Probably, it worth to answer same questions as before.
Question #1. Which NOS are supported by OpenConfig?
OpenConfig was originally created by Google and is used to manage the network in their data centres. Therefore, it was/is an entry criteria for vendors to start doing business with Google, which has, probably, the biggest network in the world and, therefore, a big buying power. That’s why, the list of the vendors is relatively big:
- Cisco IOS XR
- Cisco NX OS
- Juniper JUNOS
- Nokia SR OS
- Huawei
- Arista EOS
- Arrcus OS
- etc
However…
Question #2. What is covered by OpenConfig YANG modules?
The Google a network topology in its data centres, which are suitable for hyper scalers, but are not suitable for small-medium (and even large) enterprises. That formed the original focus of the OpenConfig: connectivity and routing.

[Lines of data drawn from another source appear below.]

(* ===== verification/LdbBackground.v ===== *)
(** * leveldb: background compactions

    [BackgroundCompaction] and [OptimisticCompaction] of src/ext/leveldb/db/db_impl.cc
    choose a compaction ([LdbPick]) and do it: by moving files to the next level, if they
    overlap nothing there, or by merging them ([LdbCompact]).  The theorem: no lookup at
    the oldest snapshot or later changes its answer, if no two files of a level share a
    user key.  That this is needed is shown by an example: a file that shares its last key
    with the next one of its level is moved below it, and the older value is found. *)

From Stdlib Require Import ZArith Lia SpecFloat.
From stdpp Require Import base list numbers option sorting.
From S2P Require Import Prelude ByteOrder WebappStr Session LdbCoding LdbLog LdbMem LdbIter LdbMerge LdbBlock LdbSep LdbTwoLevel LdbFilter LdbFormat LdbTable LdbBuild LdbVersion LdbEdit LdbManifest LdbFlush LdbScan LdbDrop LdbReplace LdbCompact LdbPick.
Open Scope Z_scope.
Open Scope webapp_scope.

(** ** The code *)

Definition IsTrivialMove (c : Compaction) : bool := bool_decide (inputs_1 c = []).

(** The files go from their level to the next one. *)
Definition move_edit (c : Compaction) : VersionEdit :=
  foldl (fun e f => AddFile (DeleteFile e (c_level c) (fm_number f)) (S (c_level c)) f) (c_edit c) (inputs_0 c).
Definition MoveFiles (en : venv) (ptrs : Z * Z) (c : Compaction) (db : DB) : bool * DB :=
  let '(s, vs) := LogAndApply en ptrs (db_versions db) (move_edit c) in
  (s, mkFullDB (db_mem db) (db_imm db) vs (db_disk db) (db_logfile_number db)).

(** A compaction that somebody asked for, with the user keys of its range. *)
Record ManualCompaction := mkManual { m_level : nat; m_done : bool; m_begin : option (list Z); m_end : option (list Z) }.

(** The database and what the background threads share.  [bg_error_] is false after an error. *)
Record Bg := mkBg { bg_db : DB; levels_locked_ : nat -> bool; manual_compaction_ : option ManualCompaction; bg_error_ : bool }.

Definition set_locks (locked : nat -> bool) (level : nat) (b : bool) (n : nat) : bool :=
  if (n =? level)%nat || (n =? level + 1)%nat then b else locked n.

Section Background.
#[local] Existing Instance internal_order.
Context `{CM : !Compression, WF : !WritableFile} (address : Z -> Z) (opt : Options).
Context (fresh_file : WFile) (opened_file : WFile -> RandomAccessFile) (verify : bool).
Abbreviation version db := (current_ (db_versions db)).
Abbreviation Work := (DoCompactionWork address opt fresh_file opened_file verify).

Section Round.
Context (en : cenv) (snapshots_ : list Z) (manual_garbage_cutoff_ : Z) (paranoid_checks closing : bool).

(** By moving or by merging. *)
Definition do_compaction (is_manual : bool) (c : Compaction) (db : DB) : bool * DB :=
  if negb is_manual && IsTrivialMove c && (0 <? c_level c)%nat then MoveFiles (e_versions en) (e_ptrs en) c db
  else Work en snapshots_ manual_garbage_cutoff_ c db.

(** The compaction that is chosen. *)
Definition choose_compaction (seek_driven : bool) (file_to_compact : seek_choice) (st : Bg) : option Compaction :=
  let v := version (bg_db st) in
  match manual_compaction_ st with
  | Some m => CompactRange v (m_level m) (m_begin m) (m_end m)
  | None =>
      let level := PickCompactionLevel v file_to_compact (levels_locked_ st) seek_driven in
      if (level =? kNumLevels)%nat then None else fst <$> PickCompaction v file_to_compact level
  end.

(** What is left of the range of a manual compaction. *)
Definition manual_rest (m : ManualCompaction) (c : option Compaction) (status : bool) : ManualCompaction :=
  match c with
  | Some c =>
      if status then mkManual (m_level m) false ((fun f => large_key f) <$> list.last (inputs_0 c)) (m_end m)
      else mkManual (m_level m) true (m_begin m) (m_end m)
  | None => mkManual (m_level m) true (m_begin m) (m_end m)
  end.

(** [BackgroundCompaction]: the status, the new state, and the manual compaction as it
    returns to who asked for it.  [closing] is the flag [shutting_down_] at the end. *)
Definition BackgroundCompaction (seek_driven : bool) (file_to_compact : seek_choice) (st : Bg) : bool * Bg * option ManualCompaction :=
  let is_manual := match manual_compaction_ st with Some _ => true | None => false end in
  let c := choose_compaction seek_driven file_to_compact st in
  let '(status, db, locked) :=
    match c with
    | None => (true, bg_db st, levels_locked_ st)
    | Some c =>
        let locked := if is_manual then levels_locked_ st else set_locks (levels_locked_ st) (c_level c) true in
        let '(s, db) := do_compaction is_manual c (bg_db st) in
        (s, db, set_locks locked (c_level c) false)
    end in
  let error := if status || closing then bg_error_ st else if paranoid_checks then false else bg_error_ st in
  (status, mkBg db locked None error, (fun m => manual_rest m c status) <$> manual_compaction_ st).

(** A double for 0.90. *)
Definition point_nine : spec_float := ddiv (double 9) (double 10).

The things such as IP/MPLS VPN and EVPN for a long period of time was completely out of scope for OpenConfig and, therefore, was not covered by YANG modules. For example, EVPN was added only in June 2021. This leads to two important conclusions:
- You need to check, if OpenConfig is supported by your operating system; and if it is supported, which modules.
- You need to check content of the module, as it may be that vendor-specific implementation of OpenConfig deviates from the official one.
NAPALM vs OpenConfig Comparison
Let’s bring the main pieces altogether in a single table to compare them:
NAPALM | OpenConfig | |
---|---|---|
Transport | – Per platform specific. – Relies in many cases on legacy APIs | – NETCONF – RESTCONF – GNMI |
Coverage | Covers a limited, but useful, functionality in terms of vendor-normalised data collection. Allows execution of arbitrary CLI commands. | Covers predominantly connectivity use cases. However, it is being actively developed and new scenarios are being added. |
Supported NOS | 5 core: – Cisco IOS/IOS XR/NX-OS – Juniper JUNOS – Arista EOS A number of community drivers for other OS | Almost all modern NOS support OpenConfig in some capacity: – Cisco IOS/IOS XR/NX-OS – Juniper JUNOS – Arista EOS – Nokia SR OS – Huawei |
Complexity | The complexity is in the library itself. The network devices doesn’t have to support any particular extra features. | The complexity is moved down to network devices: OpenConfig YANG modules must be implemented in NOS. |
Benefits | – Existing in the market for quite a while. – Suitable for not-newest NOS – Normalises user experience across different NOS | – Represents the future-proof Model-Driven Automation – Implements same data models on different vendors -> same data – Easy to use if implemented – Driven by Google and highly adopted by other truly big networks |
Drawbacks | – Limited amount of defined data sets for multivendor networks – For doing more advanced configuration, requires still to stick to vendor-dependent configuration, which moves us away from multivendorness | – Coverage varies between vendors and even versions of NOS – May be impossible to implement desired configuration |
Lessons Learned
The last time I was looking into NAPALM a while ago, when there was not that many community created modules. Therefore, the usage of NAPALM especially in service provider networks, which are often built using Nokia SR OS routers, was relatively limited. Currently, with those additions, there is a possibility to use the NAPALM in mixed setup with Nokia SR OS (and even Nokia SR Linux), which is indeed a good move.
Conclusion
What does it mean at all? Is one technology better than another? Not necessary. Both of these technologies have their own benefits and drawbacks. At the same time, per our opinion, with further development and adopting of the model-driven technologies, i.e. automation based on YANG models with NETCONF, RESTCONF, and GNMI, we believe that OpenConfig is a more future-proof approach. At the same time, it may be transformed from being OpenConfig, which is not IETF standardised, in some RFC-based set of YANG models. In fact, this process is already started. In future blogpost, we’ll show you the comparison between NAPALM and OpenConfig in action. Take care and good bye.